▸ **YOUR ASSIGNMENT**: From the line with "(** A [BTreeMap<(RelTag, Lsn), u32>]. *)" through the final line below, restate each line word for word and return nothing else.

____ DATA TO PROCESS

(* ===== verification/Repository.v ===== *)
(** The log-structured repository (src/pageserver/src/repository.rs): the
    memtable, frozen layers, relation sizes, page reads through a redo backend,
    and compaction.  Ingest of raw WAL is in WalIngest. *)

From Stdlib Require Import Sorting.Sorted.
From S2P Require Import Prelude Bytes BTree Common PageVersion Layer WalRedo.

Record CompactionStats := mkCompactionStats {
  layers_before : Z;
  layers_after : Z;
  versions_removed : Z;
  removed_layer_ids : list LayerId
}.

Definition CompactionStats_default : CompactionStats := mkCompactionStats 0 0 0 [].

Inductive PageLookup :=
| Page (page : bytes)
| NotFound.

(** A [BTreeMap<(RelTag, Lsn), u32>]. *)
Abbreviation SizeMap := (list (RelTag * Lsn * Z)).

Record Inner := mkInner {
  memtable : VersionMap;
  rel_sizes : SizeMap;
  layers : list Layer;
  uploaded : gset LayerId;
  next_layer_id : LayerId;
  freeze_threshold : Z
}.

Definition Repository_new (freeze_threshold : Z) : Inner := mkInner [] [] [] ∅ 0 freeze_threshold.

(** ** Ingest *)

Definition freeze_locked (i : Inner) : Inner :=
  match memtable i with
  | [] => i
  | es =>
      let id := next_layer_id i in
      mkInner [] (rel_sizes i) (layers i ++ [Layer_new id es]) (uploaded i) (id + 1) (freeze_threshold i)
  end.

________

▸ **EXPECTED ANSWER**:
(** A [BTreeMap<(RelTag, Lsn), u32>]. *)
Abbreviation SizeMap := (list (RelTag * Lsn * Z)).

Record Inner := mkInner {
  memtable : VersionMap;
  rel_sizes : SizeMap;
  layers : list Layer;
  uploaded : gset LayerId;
  next_layer_id : LayerId;
  freeze_threshold : Z
}.

Definition Repository_new (freeze_threshold : Z) : Inner := mkInner [] [] [] ∅ 0 freeze_threshold.

(** ** Ingest *)

Definition freeze_locked (i : Inner) : Inner :=
  match memtable i with
  | [] => i
  | es =>
      let id := next_layer_id i in
      mkInner [] (rel_sizes i) (layers i ++ [Layer_new id es]) (uploaded i) (id + 1) (freeze_threshold i)
  end.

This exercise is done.